| TASK STATEMENT |
Write out the following listing's lines from the one with "NoDup l.*1 → hm_collect" to the one with "K) (m : gmap", exactly, with both included and no others.

| GIVEN INFORMATION |
Definition mbind_M {S A B} (m : M S A) (f : A → M S B) : M S B := λ s,
  match m s with
  | Done (a, s') => f a s'
  | Panicked => Panicked
  end.

Definition mpanic {S A} : M S A := λ _, Panicked.
Definition mget {S} : M S S := λ s, Done (s, s).
Definition mmodify {S} (f : S → S) : M S unit := λ s, Done (tt, f s).
Definition mgets {S A} (f : S → A) : M S A := λ s, Done (f s, s).

Declare Scope prog_scope.
Delimit Scope prog_scope with prog.
Notation "'let!' x := m 'in' k" := (mbind_M m (λ x, k))
  (at level 10, x pattern, m at level 100, k at level 200)
  : prog_scope.
Notation "'do!' m 'in' k" := (mbind_M m (λ _, k))
  (at level 10, m at level 100, k at level 200) : prog_scope.
Notation "'let?' x := r 'in' k" := (result_bind r (λ x, k))
  (at level 10, x pattern, r at level 100, k at level 200)
  : prog_scope.

(** A [for] loop that pushes one value per element. *)
Fixpoint mmap_M {S A B} (f : A → M S B) (l : list A) : M S (list B) :=
  match l with
  | [] => mret []
  | x :: l' =>
      mbind_M (f x) (λ y, mbind_M (mmap_M f l') (λ ys, mret (y :: ys)))
  end.

(** A [for] loop run for its effects. *)
Fixpoint miter_M {S A} (f : A → M S unit) (l : list A) : M S unit :=
  match l with
  | [] => mret tt
  | x :: l' => mbind_M (f x) (λ _, miter_M f l')
  end.

(** A Hoare triple: from a state in [P], a run that returns ends in [Q]; it
    never panics. *)
Definition triple {S A} (P : S → Prop) (m : M S A) (Q : A → S → Prop) : Prop :=
  ∀ s, P s → ∃ a s', m s = Done (a, s') ∧ Q a s'.

Lemma bind_done {S A B} (m : M S A) (f : A → M S B) s a s' :
  m s = Done (a, s') → mbind_M m f s = f a s'.
Proof. unfold mbind_M. by intros ->. Qed.

Lemma triple_ret {S A} (a : A) (P : S → Prop) (Q : A → S → Prop) :
  (∀ s, P s → Q a s) → triple P (mret a) Q.
Proof. intros H s Hs. exists a, s. split; [done | by apply H]. Qed.

Lemma triple_bind {S A B} (m : M S A) (f : A → M S B) P Q R :
  triple P m Q → (∀ a, triple (Q a) (f a) R) → triple P (mbind_M m f) R.
Proof.
  intros Hm Hf s Hs. destruct (Hm s Hs) as (a & s' & E & HQ).
  destruct (Hf a s' HQ) as (b & s'' & E' & HR).
  exists b, s''. unfold mbind_M. by rewrite E.
Qed.

Lemma triple_conseq {S A} (m : M S A) (P P' : S → Prop) (Q Q' : A → S → Prop) :
  triple P' m Q' → (∀ s, P s → P' s) → (∀ a s, Q' a s → Q a s) → triple P m Q.
Proof.
  intros Hm HP HQ s Hs. destruct (Hm s (HP s Hs)) as (a & s' & E & H').
  exists a, s'. split; [done | by apply HQ].
Qed.

Lemma triple_modify {S} (f : S → S) (P : S → Prop) (Q : unit → S → Prop) :
  (∀ s, P s → Q tt (f s)) → triple P (mmodify f) Q.
Proof. intros H s Hs. exists tt, (f s). split; [done | by apply H]. Qed.

Lemma triple_gets {S A} (f : S → A) (P : S → Prop) (Q : A → S → Prop) :
  (∀ s, P s → Q (f s) s) → triple P (mgets f) Q.
Proof. intros H s Hs. exists (f s), s. split; [done | by apply H]. Qed.

(** ** Machine integers

    [u32], [u64] and [i64] values are integers in [Z]. The release profile of
    the workspace leaves overflow checks off, so [+] wraps. *)

Definition u32_max : Z := 2 ^ 32 - 1.
Definition u64_max : Z := 2 ^ 64 - 1.
Definition wrap_u32 (z : Z) : Z := z mod 2 ^ 32.
Definition wrap_u64 (z : Z) : Z := z mod 2 ^ 64.
Definition wrap_i64 (z : Z) : Z := (z + 2 ^ 63) mod 2 ^ 64 - 2 ^ 63.
Definition is_u32 (z : Z) : Prop := (0 ≤ z ≤ u32_max)%Z.
Definition is_u64 (z : Z) : Prop := (0 ≤ z ≤ u64_max)%Z.
Definition sat_add_u64 (a b : Z) : Z := Z.min u64_max (a + b).

Lemma wrap_u32_id z : is_u32 z → wrap_u32 z = z.
Proof. unfold is_u32, u32_max, wrap_u32. intros ?. apply Z.mod_small. lia. Qed.

Lemma wrap_u64_id z : is_u64 z → wrap_u64 z = z.
Proof. unfold is_u64, u64_max, wrap_u64. intros ?. apply Z.mod_small. lia. Qed.

Lemma wrap_u32_range z : is_u32 (wrap_u32 z).
Proof.
  unfold is_u32, wrap_u32, u32_max. pose proof (Z.mod_pos_bound z (2 ^ 32)). lia.
Qed.

Lemma wrap_u64_range z : is_u64 (wrap_u64 z).
Proof.
  unfold is_u64, wrap_u64, u64_max. pose proof (Z.mod_pos_bound z (2 ^ 64)). lia.
Qed.

(** ** Automation shared by the components *)

(** Boolean connectives in the hypotheses become propositional ones. *)
Ltac bool_to_prop :=
  rewrite ?andb_true_iff, ?andb_false_iff, ?orb_true_iff, ?orb_false_iff,
    ?negb_true_iff, ?negb_false_iff in *.

(** Evaluates an option to [None] or [Some _] without normalising its type. *)
Definition is_none {A} (x : option A) : bool := match x with None => true | Some _ => false end.
Lemma is_none_true {A} (x : option A) : is_none x = true → x = None.
Proof. by destruct x. Qed.
Ltac eval_none := apply is_none_true; vm_compute; reflexivity.

Lemma bind_ext_in {A B : Type} (f1 f2 : A → list B) (l : list A) :
  (∀ x, x ∈ l → f1 x = f2 x) → l ≫= f1 = l ≫= f2.
Proof.
  induction l as [|x l IH]; intros H; [done|]. rewrite !bind_cons, H by by left.
  f_equal. apply IH. intros y Hy. apply H. by right.
Qed.

Lemma omap_ext_in {A B : Type} (f1 f2 : A → option B) (l : list A) :
  (∀ x, x ∈ l → f1 x = f2 x) → omap f1 l = omap f2 l.
Proof.
  induction l as [|x l IH]; intros H; [done|]. cbn. rewrite H by by left.
  rewrite IH; [done|]. intros y Hy. apply H. by right.
Qed.

Lemma NoDup_key_inj {A B : Type} (key : A → B) (l : list A) x y :
  NoDup (key <$> l) → x ∈ l → y ∈ l → key x = key y → x = y.
Proof.
  induction l as [|z l IH]; cbn; [by intros _ ?%elem_of_nil|]. intros [Hni Hnd]%NoDup_cons.
  intros [->|Hx]%elem_of_cons [->|Hy]%elem_of_cons E; [done| | |by apply IH]; destruct Hni;
    [rewrite E|rewrite <- E]; by apply list_elem_of_fmap_2.
Qed.

(** ** [HashMap]s

    A [HashMap] is a [gmap]. Its iteration order is unspecified: [hm_iter] is
    any enumeration of the entries, and results that depend on it are proved
    for every instance of the class. *)
Class HashMapIter := {
  hm_iter : ∀ {K V : Type} `{Countable K}, gmap K V → list (K * V);
  hm_iter_perm : ∀ {K V : Type} `{Countable K} (m : gmap K V),
    hm_iter m ≡ₚ map_to_list m;
}.

#[export] Instance hm_iter_default : HashMapIter.
Proof. refine {| hm_iter K V _ _ m := map_to_list m |}. done. Defined.

Section HashMap.
Context {I : HashMapIter} {K V : Type} `{Countable K}.
Implicit Types m : gmap K V.

Definition hm_keys m : list K := (hm_iter m).*1.
Definition hm_values m : list V := (hm_iter m).*2.

Lemma hm_iter_elem m k v : (k, v) ∈ hm_iter m ↔ m !! k = Some v.
Proof. rewrite hm_iter_perm. apply elem_of_map_to_list. Qed.

Lemma hm_keys_NoDup m : NoDup (hm_keys m).
Proof. unfold hm_keys. rewrite hm_iter_perm. apply NoDup_fst_map_to_list. Qed.

Lemma hm_iter_NoDup m : NoDup (hm_iter m).
Proof. rewrite hm_iter_perm. apply NoDup_map_to_list. Qed.

Lemma hm_keys_elem m k : k ∈ hm_keys m ↔ is_Some (m !! k).
Proof.
  unfold hm_keys. rewrite list_elem_of_fmap. split.
  - intros ([k' v] & -> & Hin). apply hm_iter_elem in Hin. by exists v.
  - intros [v Hv]. exists (k, v). split; [done|]. by apply hm_iter_elem.
Qed.

Lemma hm_values_elem m v : v ∈ hm_values m ↔ ∃ k, m !! k = Some v.
Proof.
  unfold hm_values. rewrite list_elem_of_fmap. split.
  - intros ([k v'] & -> & Hin). apply hm_iter_elem in Hin. by exists k.
  - intros [k Hv]. exists (k, v). split; [done|]. by apply hm_iter_elem.
Qed.
End HashMap.

(** [collect()] into a map: a later entry overwrites an earlier one. *)
Definition hm_collect {K V : Type} `{Countable K} (l : list (K * V)) : gmap K V :=
  fold_left (λ m e, <[e.1 := e.2]> m) l ∅.

Lemma hm_collect_lookup {K V : Type} `{Countable K} (l : list (K * V)) k v :
  NoDup l.*1 → (k, v) ∈ l → hm_collect l !! k = Some v.
Proof.
  unfold hm_collect. generalize (∅ : gmap K V) as m.
  induction l as [|[k' v'] l IH]; intros m Hnd Hin; simpl in *.
  { by apply not_elem_of_nil in Hin. }
  apply NoDup_cons in Hnd as [Hk Hnd]. apply elem_of_cons in Hin as [[= <- <-]|Hin].
  - clear IH Hnd.
    assert (Hm : <[k:=v]> m !! k = Some v) by apply lookup_insert_eq.
    revert Hm. generalize (<[k:=v]> m) as m'.
    induction l as [|[k1 v1] l IH]; intros m' Hm; simpl in *; [done|].
    apply not_elem_of_cons in Hk as [Hne Hk]. apply IH; [done|].
    by rewrite lookup_insert_ne.
  - by apply IH.
Qed.

Lemma hm_collect_absent {K V : Type} `{Countable K} (l : list (K * V)) k :
  k ∉ l.*1 → hm_collect l !! k = None.
Proof.
  unfold hm_collect. intros Hk. assert (Hm : (∅ : gmap K V) !! k = None) by apply lookup_empty.
  revert Hm Hk. generalize (∅ : gmap K V) as m.
  induction l as [|[k' v'] l IH]; intros m Hm Hk; simpl in *; [done|].
  apply not_elem_of_cons in Hk as [Hne Hk]. apply IH; [|done]. by rewrite lookup_insert_ne.
Qed.

Lemma hm_collect_elem {K V : Type} `{Countable K} (l : list (K * V)) k v :
  NoDup l.*1 → hm_collect l !! k = Some v ↔ (k, v) ∈ l.
Proof.
  intros Hnd. split; [|by apply hm_collect_lookup]. intros E.
  destruct (decide (k ∈ l.*1)) as [([k' v'] & -> & Hin)%list_elem_of_fmap|Hni].
  - pose proof (hm_collect_lookup l k' v' Hnd Hin). simpl in *. congruence.
  - by rewrite hm_collect_absent in E.
Qed.

(** The values of a map whose keys are a function of them collect back to it. *)
Lemma hm_collect_values {I : HashMapIter} {K V : Type} `{Countable K} (key : V → K) (m : gmap K V) :
  (∀ k v, m !! k = Some v → key v = k) → hm_collect ((λ v, (key v, v)) <$> hm_values m) = m.
Proof.
  intros Hk.
  assert (Hkeys : ((λ v, (key v, v)) <$> hm_values m).*1 = hm_keys m).
  { unfold hm_values, hm_keys. rewrite <- !list_fmap_compose. apply list_fmap_ext.
    intros i [k v] Hi%list_elem_of_lookup_2%hm_iter_elem. by apply Hk. }
  apply map_eq. intros k. destruct (m !! k) as [v|] eqn:E.
  - apply hm_collect_lookup; [rewrite Hkeys; apply hm_keys_NoDup|].
    rewrite <- (Hk k v E). apply (list_elem_of_fmap_2 (λ v, (key v, v))).
    apply hm_values_elem. eauto.
  - apply hm_collect_absent. rewrite Hkeys. intros [v Hv]%hm_keys_elem. congruence.
Qed.

(** ** [sort_by]: stable insertion sort *)
Section SortBy.
Context {A : Type} (le : A → A → bool).

Fixpoint insert_by (x : A) (l : list A) : list A :=
  match l with
  | [] => [x]
  | y :: l' => if le x y then x :: l else y :: insert_by x l'
  end.

Definition sort_by (l : list A) : list A := foldr insert_by [] l.

Lemma insert_by_perm x l : insert_by x l ≡ₚ x :: l.
Proof.
  induction l as [|y l IH]; simpl; [done|].
  destruct (le x y); [done|]. rewrite IH. apply Permutation_swap.
Qed.

Lemma sort_by_perm l : sort_by l ≡ₚ l.
Proof. induction l as [|x l IH]; simpl; [done|]. by rewrite insert_by_perm, IH. Qed.

Context (le_total : ∀ x y, le x y = true ∨ le y x = true).
Context (le_trans : ∀ x y z, le x y = true → le y z = true → le x z = true).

| RESPONSE FOR THIS EXERCISE |
  NoDup l.*1 → hm_collect l !! k = Some v ↔ (k, v) ∈ l.
Proof.
  intros Hnd. split; [|by apply hm_collect_lookup]. intros E.
  destruct (decide (k ∈ l.*1)) as [([k' v'] & -> & Hin)%list_elem_of_fmap|Hni].
  - pose proof (hm_collect_lookup l k' v' Hnd Hin). simpl in *. congruence.
  - by rewrite hm_collect_absent in E.
Qed.

(** The values of a map whose keys are a function of them collect back to it. *)
Lemma hm_collect_values {I : HashMapIter} {K V : Type} `{Countable K} (key : V → K) (m : gmap K V) :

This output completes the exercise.